WORK REQUIRED – Filter the records for lines holding the string "Module".

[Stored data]
(* ===== verification/Sessions.v ===== *)
(** * Server-side sessions, in-flight logins and external identities
    ([mlflow_oidc_auth/repository/auth_session.py], [auth_state.py],
    [user_identity.py])

    Random tokens are arguments: [token] is what [secrets.token_urlsafe] drew. *)
From S2P Require Import Prelude PyStrings Permissions Regex RegexSafety Database Repositories RepositoryFacts RepositoryInvariant Users.

(** ** Sessions *)

Record ResolvedSession := MkResolved {
  rs_username : string;
  rs_is_admin : bool;
  rs_is_active : bool;
  rs_expires_at : Z;
}.

Module AuthSessionRepository.
Section repo.
Context `{SqlBackend}.

Definition find_user (username : string) : M db (option user_row) :=
  ask (λ d, query_one_or_none (filter (λ u, u_username u = username) (users d))).

(** [session.add(...); session.flush()] *)
Definition add_session (s : auth_session_row) : M db unit := λ d,
  match flush_unique s_session_id (auth_sessions d ++ [s]) with
  | Ok rows => (Ok tt, set_auth_sessions (λ _, rows) d)
  | Raise e => (Raise e, d)
  end.

Definition create (token username : string) (expires_at : Z) (provider_id : option string) : M db string :=
  let username := normalize_username username in
  let session_id := token in
  managed (
    user ← find_user username;
    match user with
    | None => raise (MlflowException RESOURCE_DOES_NOT_EXIST)
    | Some u =>
        _ ← add_session (AuthSessionRow session_id (u_id u) provider_id expires_at None);
        mret session_id
    end).

(** The joined, filtered rows of [resolve]. *)
Definition resolvable (now : Z) (session_id : string) (d : db) : list (user_row * auth_session_row) :=
  u ← users d;
  s ← auth_sessions d;
  if decide (s_user_id s = u_id u ∧ s_session_id s = session_id ∧ s_revoked_at s = None ∧ now < s_expires_at s)
  then [(u, s)] else [].

Definition resolve (now : Z) (session_id : string) : M db (option ResolvedSession) :=
  if decide (session_id = "") then mret None
  else managed (
    row ← ask (λ d, query_one_or_none (resolvable now session_id d));
    mret ((λ '(u, s), MkResolved (u_username u) (u_is_admin u) (u_active u) (s_expires_at s)) <$> row)).

(** The bulk update; the number of rows it changed. *)
Definition revoke_rows (now : Z) (P : auth_session_row → Prop) `{∀ s, Decision (P s)} : M db Z :=
  updated ← gets (λ d, Z.of_nat (length (filter (λ s, P s ∧ s_revoked_at s = None) (auth_sessions d))));
  _ ← modify (set_auth_sessions (UserRepository.revoke_where now P));
  mret updated.

Definition revoke (now : Z) (session_id : string) : M db bool :=
  managed (
    updated ← revoke_rows now (λ s, s_session_id s = session_id);
    mret (bool_decide (updated ≠ 0))).

Definition revoke_all_for_user (now : Z) (username : string) : M db Z :=
  let username := normalize_username username in
  managed (
    user ← find_user username;
    match user with
    | None => mret 0
    | Some u => revoke_rows now (λ s, s_user_id s = u_id u)
    end).

Definition list_live_for_user (now : Z) (username : string) : M db (list string) :=
  let username := normalize_username username in
  managed (gets (λ d,
    s_session_id <$> filter (λ s, s_revoked_at s = None ∧ now < s_expires_at s) (join_user s_user_id (auth_sessions d) username d))).

(** [cutoff] is [before], or the clock when it is not given. *)
Definition delete_expired (now : Z) (before : option Z) : M db Z :=
  let cutoff := default now before in
  managed (
    gone ← gets (λ d, Z.of_nat (length (filter (λ s, s_expires_at s ≤ cutoff) (auth_sessions d))));
    _ ← modify (set_auth_sessions (filter (λ s, ¬ s_expires_at s ≤ cutoff)));
    mret gone).
End repo.
End AuthSessionRepository.

(** ** In-flight logins *)

Record AuthAttempt := MkAttempt {
  at_state : string;
  at_provider_id : string;
  at_redirect_after_login : option string;
}.

#[export] Instance AuthAttempt_eq_dec : EqDecision AuthAttempt.
Proof. solve_decision. Defined.

Module AuthStateRepository.
Section repo.
Context `{SqlBackend}.

Definition add_state (row : auth_state_row) : M db unit := λ d,
  match flush_unique st_state (auth_states d ++ [row]) with
  | Ok rows => (Ok tt, set_auth_states (λ _, rows) d)
  | Raise e => (Raise e, d)
  end.

Definition create (now : Z) (token provider_id : string) (redirect_after_login : option string) (lifetime_seconds : Z) : M db string :=
  let state := token in
  managed (
    _ ← add_state (AuthStateRow state (Some provider_id) redirect_after_login (now + lifetime_seconds));
    mret state).

(** The first statement of [consume]: read the row, and judge its expiry. *)
Definition consume_read (now : Z) (state : string) : M db (option (AuthAttempt * bool)) :=
  row ← ask (λ d, query_one_or_none (filter (λ r, st_state r = state) (auth_states d)));
  mret ((λ r, (MkAttempt (st_state r) (or_default (st_provider_id r) "") (st_relay_state r),
               bool_decide (st_expires_at r ≤ now))) <$> row).

(** The second: the delete that claims the attempt, with its row count. *)
Definition consume_claim (state : string) : M db Z :=
  claimed ← gets (λ d, Z.of_nat (length (filter (λ r, st_state r = state) (auth_states d))));
  _ ← modify (set_auth_states (filter (λ r, st_state r ≠ state)));
  mret claimed.

Definition consume_result (attempt : AuthAttempt) (expired : bool) (claimed : Z) : option AuthAttempt :=
  if decide (claimed = 0) then None else if expired then None else Some attempt.

Definition consume (now : Z) (state : string) : M db (option AuthAttempt) :=
  if decide (state = "") then mret None
  else managed (
    row ← consume_read now state;
    match row with
    | None => mret None
    | Some (attempt, expired) =>
        claimed ← consume_claim state;
        mret (consume_result attempt expired claimed)
    end).

Definition delete_expired (now : Z) (before : option Z) : M db Z :=
  let cutoff := default now before in
  managed (
    gone ← gets (λ d, Z.of_nat (length (filter (λ r, st_expires_at r ≤ cutoff) (auth_states d))));
    _ ← modify (set_auth_states (filter (λ r, ¬ st_expires_at r ≤ cutoff)));
    mret gone).
End repo.
End AuthStateRepository.

(** ** External identities *)

Module UserIdentityRepository.
Section repo.
Context `{SqlBackend}.

Definition bound_usernames (provider_id subject : string) (d : db) : list string :=
  u ← users d;
  i ← user_identities d;
  if decide (i_user_id i = u_id u ∧ i_provider_id i = provider_id ∧ i_subject i = subject) then [u_username u] else [].

Definition get_username_by_identity (provider_id subject : string) : M db (option string) :=
  managed (ask (λ d, query_one_or_none (bound_usernames provider_id subject d))).

Definition list_providers_for_username (username : string) : M db (list string) :=
  let username := normalize_username username in
  managed (gets (λ d, i_provider_id <$> join_user i_user_id (user_identities d) username d)).

Definition identity_pk (i : identity_row) : string * string := (i_provider_id i, i_subject i).

Definition add_identity (i : identity_row) : M db unit := λ d,
  match flush_unique identity_pk (user_identities d ++ [i]) with
  | Ok rows => (Ok tt, set_identities (λ _, rows) d)
  | Raise e => (Raise e, d)
  end.

Definition link (provider_id subject username : string) (allow_additional_provider : bool) : M db bool :=
  let username := normalize_username username in
  managed (
    user ← AuthSessionRepository.find_user username;
    match user with
    | None => raise (MlflowException RESOURCE_DOES_NOT_EXIST)
    | Some user =>
        existing ← ask (λ d, query_one_or_none (filter (λ i, i_provider_id i = provider_id ∧ i_subject i = subject) (user_identities d)));
        match existing with
        | Some e =>
            if decide (i_user_id e ≠ u_id user) then raise (MlflowException RESOURCE_ALREADY_EXISTS) else mret false
        | None =>
            foreign ← gets (λ d, head (filter (λ i, i_user_id i = u_id user ∧ i_provider_id i ≠ provider_id) (user_identities d)));
            if negb allow_additional_provider && bool_decide (foreign ≠ None) then raise (MlflowException INVALID_STATE)
            else
              _ ← add_identity (IdentityRow provider_id subject (u_id user) None);
              mret true
        end
    end).

Definition touch_last_login (now : Z) (provider_id subject : string) : M db unit :=
  managed (
    identity ← ask (λ d, query_one_or_none (filter (λ i, i_provider_id i = provider_id ∧ i_subject i = subject) (user_identities d)));
    match identity with
    | None => mret tt
    | Some i => modify (set_identities (replace_row i (IdentityRow (i_provider_id i) (i_subject i) (i_user_id i) (Some now))))
    end).
End repo.
End UserIdentityRepository.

SOLUTION FOR THIS PROBLEM –
Module AuthSessionRepository.
Module AuthStateRepository.
Module UserIdentityRepository.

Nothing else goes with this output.